#### EXCERPTED RECORDS

#[export] Set Default Goal Selector "!".

(** ** Record update

    [r <| f := v |>] is the Go assignment [r.f = v] on a copied struct.  A record
    type declares its eta expansion once ([Etaable]); every field's setter is then
    computed from it. *)

Class Etaable (R : Type) := eta_of : R → R.
Class Setter {R T : Type} (p : R → T) := set_field : T → R → R.

Ltac build_setter :=
  lazymatch goal with
  | |- @Setter ?R ?T ?p =>
      let i := constr:(_ : Etaable R) in
      let e := eval hnf in i in
      lazymatch (eval pattern p in e) with
      | ?f _ =>
          let s := eval cbv beta in (fun (v : T) (r : R) => f (fun _ : R => v) r) in
          exact s
      end
  end.

#[export] Hint Extern 1 (Setter _) => build_setter : typeclass_instances.

Declare Scope go_scope.
Delimit Scope go_scope with go.
Notation "r <| f := v |>" := (set_field (p:=f) v r)
  (at level 1, f at level 0, v at level 200, left associativity,
   format "r <| f  :=  v |>") : go_scope.
Open Scope go_scope.

(** ** Fallible results: Go's [(value, error)] pairs *)

Inductive result (E A : Type) : Type :=
  | Ok (a : A)
  | Err (e : E).
Arguments Ok {E A} a.
Arguments Err {E A} e.

Definition is_ok {E A} (r : result E A) : bool :=
  match r with Ok _ => true | Err _ => false end.

Definition result_bind {E A B} (r : result E A) (k : A → result E B) : result E B :=
  match r with Ok a => k a | Err e => Err e end.

Notation "'let!' x := c 'in' k" := (result_bind c (fun x => k))
  (at level 200, x pattern, c at level 100, k at level 200) : go_scope.

Lemma result_bind_ok {E A B} (r : result E A) (k : A → result E B) b :
  result_bind r k = Ok b ↔ ∃ a, r = Ok a ∧ k a = Ok b.
Proof. destruct r as [a|e]; cbn; naive_solver. Qed.

Lemma result_bind_err {E A B} (r : result E A) (k : A → result E B) e :
  result_bind r k = Err e ↔ r = Err e ∨ ∃ a, r = Ok a ∧ k a = Err e.
Proof. destruct r as [a|e']; cbn; naive_solver. Qed.

(** ** Go strings

    A Go string is a sequence of bytes: [string] below is read as that sequence.
    [trim_space] knows every Unicode white-space rune in its UTF-8 encoding; case
    mapping is the ASCII one (a byte above 127 is left as it is), because every
    keyword the program compares case-insensitively is ASCII. *)

Definition byte_val (c : ascii) : N := N_of_ascii c.

Definition is_space1 (a : ascii) : bool :=
  let n := byte_val a in
  ((9 <=? n) && (n <=? 13) || (n =? 32))%N.

(** U+0085 and U+00A0. *)
Definition is_space2 (a b : ascii) : bool :=
  ((byte_val a =? 194) && ((byte_val b =? 133) || (byte_val b =? 160)))%N.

########

Please copy only these lines, exactly: the first line of the records through the line containing "[trim_space] knows every", ends included.

__ANSWER FOR THIS EXERCISE__
#[export] Set Default Goal Selector "!".

(** ** Record update

    [r <| f := v |>] is the Go assignment [r.f = v] on a copied struct.  A record
    type declares its eta expansion once ([Etaable]); every field's setter is then
    computed from it. *)

Class Etaable (R : Type) := eta_of : R → R.
Class Setter {R T : Type} (p : R → T) := set_field : T → R → R.

Ltac build_setter :=
  lazymatch goal with
  | |- @Setter ?R ?T ?p =>
      let i := constr:(_ : Etaable R) in
      let e := eval hnf in i in
      lazymatch (eval pattern p in e) with
      | ?f _ =>
          let s := eval cbv beta in (fun (v : T) (r : R) => f (fun _ : R => v) r) in
          exact s
      end
  end.

#[export] Hint Extern 1 (Setter _) => build_setter : typeclass_instances.

Declare Scope go_scope.
Delimit Scope go_scope with go.
Notation "r <| f := v |>" := (set_field (p:=f) v r)
  (at level 1, f at level 0, v at level 200, left associativity,
   format "r <| f  :=  v |>") : go_scope.
Open Scope go_scope.

(** ** Fallible results: Go's [(value, error)] pairs *)

Inductive result (E A : Type) : Type :=
  | Ok (a : A)
  | Err (e : E).
Arguments Ok {E A} a.
Arguments Err {E A} e.

Definition is_ok {E A} (r : result E A) : bool :=
  match r with Ok _ => true | Err _ => false end.

Definition result_bind {E A B} (r : result E A) (k : A → result E B) : result E B :=
  match r with Ok a => k a | Err e => Err e end.

Notation "'let!' x := c 'in' k" := (result_bind c (fun x => k))
  (at level 200, x pattern, c at level 100, k at level 200) : go_scope.

Lemma result_bind_ok {E A B} (r : result E A) (k : A → result E B) b :
  result_bind r k = Ok b ↔ ∃ a, r = Ok a ∧ k a = Ok b.
Proof. destruct r as [a|e]; cbn; naive_solver. Qed.

Lemma result_bind_err {E A B} (r : result E A) (k : A → result E B) e :
  result_bind r k = Err e ↔ r = Err e ∨ ∃ a, r = Ok a ∧ k a = Err e.
Proof. destruct r as [a|e']; cbn; naive_solver. Qed.

(** ** Go strings

    A Go string is a sequence of bytes: [string] below is read as that sequence.
    [trim_space] knows every Unicode white-space rune in its UTF-8 encoding; case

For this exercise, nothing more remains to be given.